Da ciò ne consegue che, in tali casi, il diritto a ricevere la retribuzione anche nei mesi estivi si fonda, a ben vedere, sul fatto che il supplente sopperisce ad una carenza stabile di organico, conclamata dall’insistere dell’incarico, per quanto solo per uno spezzone, su una cattedra vacante.
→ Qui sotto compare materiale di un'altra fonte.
Definition convertName (name : string) (options : ConvertNameOptions)
    : string :=
  let useTypesPrefix :=
    match opt_useTypesPrefix options with Some b => b | None => true end in
  let useTypesSuffix :=
    match opt_useTypesSuffix options with Some b => b | None => true end in
  (if useTypesPrefix && JS.truthy (opt_typesPrefix options)
   then templateOf (opt_typesPrefix options) else "")
  ++ convert name (opt_typesPrefix options) (opt_typesSuffix options)
  ++ (if useTypesSuffix && JS.truthy (opt_typesSuffix options)
      then templateOf (opt_typesSuffix options) else "").

Definition newDeclarationBlock (kind name : string) (comment : CommentArg)
    : DeclarationBlock :=
  {| ignoreExport := noExport config; export := true; asKind := kind;
     withName := name; withComment := comment;
     withContent := None; withBlock := None |}.

Definition getObjectTypeDeclarationBlock (node : FoldedTypeDefinition)
    (originalNode : ObjectTypeDefinitionNode) : DeclarationBlock :=
  let optionalTypename :=
    if nonOptionalTypename config then "__typename" else "__typename?" in
  let allFields :=
    List.app
      (if skipTypename config then []
       else [indent ((if immutableTypes config then "readonly " else "")
                     ++ optionalTypename ++ ": '" ++ ftd_name node ++ "';")
               1])
      (ftd_fields node) in
  let interfacesNames :=
    map (fun i => convertName i noOptions) (ot_interfaces originalNode) in
  let declarationBlock :=
    newDeclarationBlock "type" (convertName (ftd_name node) noOptions)
      (descriptionArg (ftd_description node)) in
  appendInterfacesAndFieldsToBlock declarationBlock interfacesNames
    allFields.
In definitiva, può affermarsi che il conferimento di supplenza su uno spezzone orario, ovverosia su un numero di ore in sé insufficiente ad integrare una cattedra, ha natura di supplenza su organico “di fatto” (art. 4, comma 2 della Legge 124/1999), se quelle ore non costituivano parte di una cattedra già istituita, mentre ha natura di supplenza su organico “di diritto” (art. 4, comma 1 della Legge 124/1999), se tali ore facevano parte di una cattedra già costituita come tale in ragione della dotazione organica, anche nelle forme della cattedra a completamento orario, in quest’ultimo caso sussistendo pertanto il diritto dell’incaricato a ricevere la retribuzione, nei limiti delle ore di incarico, fino al termine dell’anno scolastico e quindi fino al 31 agosto.
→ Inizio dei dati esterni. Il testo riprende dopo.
(** C4, amended.  A blur whose target is not the link or button of the
    row runs the wrapper's [handleBlur] alone: when focus leaves the
    subtree ([node.current] is null or does not contain [relatedTarget])
    it clears [focused] and keeps [focusedInner]; when focus stays in the
    subtree, the row is of the kind it was mounted as, and the target is
    an anchor element (row without [onClick]) or the root node (row with
    [onClick]), it sets [focusedInner] and keeps [focused].  A blur of the
    link or button of the row runs [handleFocusedBlur] first:
    [focusedInner] ends true, and [focused] ends false when focus leaves
    the subtree and true otherwise. *)
Theorem blur_event_updates_focus :
  (onAccessibleElement path = false ->
   (focusLeftSubtree (node (inst_hooks row)) doc event = true ->
    focus (stateOf blurred) =
    {| focused := false;
       focusedInner := focusedInner (focus (stateOf row)) |})
   /\ (focusLeftSubtree (node (inst_hooks row)) doc event = false ->
       isCallbackRow (inst_props row) = isCallbackRow p ->
       (if isCallbackRow (inst_props row)
        then node (inst_hooks row) = Some (blurTarget event)
        else toLowerCase (tagName doc (blurTarget event)) = "a") ->
       focus (stateOf blurred) =
       {| focused := focused (focus (stateOf row)); focusedInner := true |}))
  /\ (onAccessibleElement path = true ->
      focus (stateOf blurred) =
      {| focused := negb (focusLeftSubtree (node (inst_hooks row)) doc event);
         focusedInner := true |}).
Proof.
  pose proof (after_blur_cell p c u history) as Hcell. unfold BlurCell in Hcell.
  pose proof (blur_listeners p c u history path) as Hlisteners.
  remember (after p c u history) as i eqn:Ei.
  destruct (event_run i doc path (dom_blur event)) as [Hstate _].
  rewrite Hstate. cbn [listenerProp]. rewrite Hlisteners, Hcell.
  cbn [callback]. split; intro Hpath; rewrite Hpath; cbn [app].
  - rewrite bubble_blur_alone. unfold handleBlur. cbn [blur_onClick]. split.
    + intros Hout. rewrite Hout. reflexivity.
    + intros Hin Hkind Htarget. rewrite Hin.
      unfold compareEventNode. fold (isCallbackRow p). rewrite <- Hkind.
      destruct (isCallbackRow (inst_props i)).
      * rewrite Htarget, Nat.eqb_refl. reflexivity.
      * rewrite Htarget. reflexivity.
  - rewrite bubble_blur_of_accessible. unfold handleBlur.
    destruct (focusLeftSubtree (node (inst_hooks i)) doc event);
      [reflexivity|].
    destruct (compareEventNode _ _ _ _); reflexivity.
Qed.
La dimostrazione che si trattasse di una cattedra vacante, e perciò “di diritto”, risulta infine, sottolinea la Cassazione, dal fatto che la docente ha espressamente chiesto all’amministrazione scolastica di indicare chi fosse il docente eventualmente titolare della cattedra, non ricevendo alcuna risposta.

Se la pubblica amministrazione avesse indicato il titolare dello spezzone della cattedra, la relativa supplenza sarebbe stata definita “di fatto”, poiché per definirsi “di diritto” occorre che lo spezzone si riferisca ad una cattedra vacante, cioè priva di titolare. Tale nominativo, però, non è stato indicato dall’amministrazione ricorrente e, pertanto, ciò dimostra ancora una volta che la supplenza avrebbe dovuto durare, seppur su spezzone orario, sino al 31 agosto, anziché sino al termine dell’attività didattiche.